In some ways, it was easier for me because I had seen exactly the same behaviour but on a far bigger scale in my own younger brother, so I was not particularly shocked when dd kicked off, more a kind of resigned 'oh, here we go again'. Db's tantrums were spectacular (again probably related to childhood anxieties). But he grew out of them in the end. As did dd.

Btw neither my mum or me used to do punishments for tantrums, though we were both quite strict in other respects; we just felt that meltdowns were different and in a sense carried their own punishment. And as both our children did grow out of them before anything serious happened, it may just be that this method worked.

Btw I wouldn't bother with feeling guilty about your dd having her time spoiled with tantrums: I certainly don't recollect that feeling about my own childhood. Basically, most children I know have had to contend with something difficult in their childhood: I feel that just having a tantrumming brother, I was getting off easy. Don't apologise to her about it, or she will feel it is far worse than it is.

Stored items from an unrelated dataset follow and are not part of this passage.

Definition getNexBankIndex (bank16kNum : Z) : Z :=
  if (8 <=? bank16kNum) && (bank16kNum <? MAX_BANK) then bank16kNum
  else default (-2) (index_of bank16kNum nexBankOrder 0).

Definition getNexBankNum (bankIndex : Z) : Z :=
  if (0 <=? bankIndex) && (bankIndex <? 8) then nth (Z.to_nat bankIndex) nexBankOrder (-1)
  else if (8 <=? bankIndex) && (bankIndex <? MAX_BANK) then bankIndex
  else -1.

(** The bank is marked in the header and counted. *)
Definition count_bank (bankNum : Z) (h : SNexHeader) : SNexHeader :=
  set_nh_numBanks (u8 (nh_numBanks h + 1)) (set_nh_banks (<[Z.to_nat bankNum := 1]> (nh_banks h)) h).

Definition saveBank (bankIndex bankNum : Z) (onlyNonZero : bool) : M St bool :=
  if (bankNum <? 0) || (MAX_BANK <=? bankNum) then mret false
  else
    n ← get_nex;
    if bankIndex <=? lastBankIndex n then
      ErrorInt "[SAVENEX] it's too late to save this bank (correct order: 5, 2, 0, 1, 3, 4, 6, ...)"
        bankNum SUPPRESS ;;
      mret false
    else
      updateIfAheadFirstBankSave ;;
      d ← the_device;
      let memory := mem_bytes d (GetMemoryOffset d (bankNum * 2) 0) 0x4000 in
      on_nex (set_lastBankIndex bankIndex) ;;
      if onlyNonZero && forallb (Z.eqb 0) memory then mret true
      else
        on_header (count_bank bankNum) ;;
        nex_write memory ;;
        mret true.
(** The checks of the version and of the palette offset. *)
Definition screen_bmp (bmp : SBmpFile) (savePalette paletteOffset : Z) : M St unit :=
  let v12 := bool_decide (bmp_type bmp = Layer2) || bool_decide (bmp_type bmp = LoRes) in
  let misplaced := negb (paletteOffset =? -1) && v12 in
  mwhen misplaced
    (Warning1 "[SAVENEX] BMP paletteOffset is available only for new V1.3 images (320 or 640 x256)") ;;
  let paletteOffset := if misplaced then -1 else paletteOffset in
  n ← get_nex;
  if negb (bmp_height bmp =? 256) then write_bmp bmp savePalette paletteOffset
  else if reqFileVersion n =? 2 then
    nex_error "[SAVENEX] V1.2 was requested with OPEN, but 320x256 or 640x256 BMP is V1.3 feature."
  else
    on_nex (set_minFileVersion 3) ;;
    write_bmp bmp savePalette (if paletteOffset =? -1 then 0 else paletteOffset).

Definition dirNexScreenBmp : M St unit :=
  bmpIn ← GetInputFile_lp;
  more ← comma_lp;
  '(ok, args) ← (if more : bool then getIntArguments true [(1, false); (-1, true)]
                 else mret (M := M St) (true, [1; -1]));
  match ok, args with
  | true, [savePalette; paletteOffset] =>
      mwhen (outside 0 1 savePalette) (Warning1 "[SAVENEX] savePalette should be 0 or 1 (defaulting to 1)") ;;
      let savePalette := if outside 0 1 savePalette then 1 else savePalette in
      mwhen (outside (-1) 15 paletteOffset) (Warning1 "[SAVENEX] paletteOffset should be in 0..15 range") ;;
      bmp ← bmp_open bmpIn;
      match (bmp : option SBmpFile) with
      | None => mret tt
      | Some bmp =>
          if bool_decide (bmp_type bmp = other_type) then
            Error "[SAVENEX] BMP file is not 256x192, 128x96, 320x256 or 640x256"
              (Some (str (in_str bmpIn))) SUPPRESS
          else screen_bmp bmp savePalette paletteOffset
      end
  | _, _ => Error_bp bmp_syntax SUPPRESS
  end.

spinspinsugar · 26/03/2010 10:14

This reply has been deleted

Message withdrawn at poster's request.

TheCoolerRuler · 26/03/2010 18:15

I do feel for you, it's hard on your own and feels somewhat relentless when it's happening day after day.

May I ask what how your relationship is with his father? Does DS see him on a regular basis and are you able, as parents, to discuss the kids together? If not, does DS have an alternative male role model?

I think the nicest part of your story is that he does say he's sorry when he has calmed down. Assuming that he really means it (and isn't just saying it because he has to) then I think I would try to talk to him about it then. Explain that you don't like to see him so upset and angry, but that you can't just let him behave badly without saying anything or punishing him.

As a Special Needs Teacher, I have had many children who are subject to apparently uncontrollable bursts of rage. I would buy a cheap cushion in a light colour, let them put their name on it (and decorate it if they wish to) and that cushion lived in a cupboard in my room. When they felt really wound up, they were allowed to come in and punch the cushion. Maybe that might help your son - it could be in the car/house to be handy if he gets tense.

I have no medical qualifications, but I did raise two sons and I reckon this sort of behaviour is all down to testosterone. So I'd recommend a cushion and a male to talk to - some combination!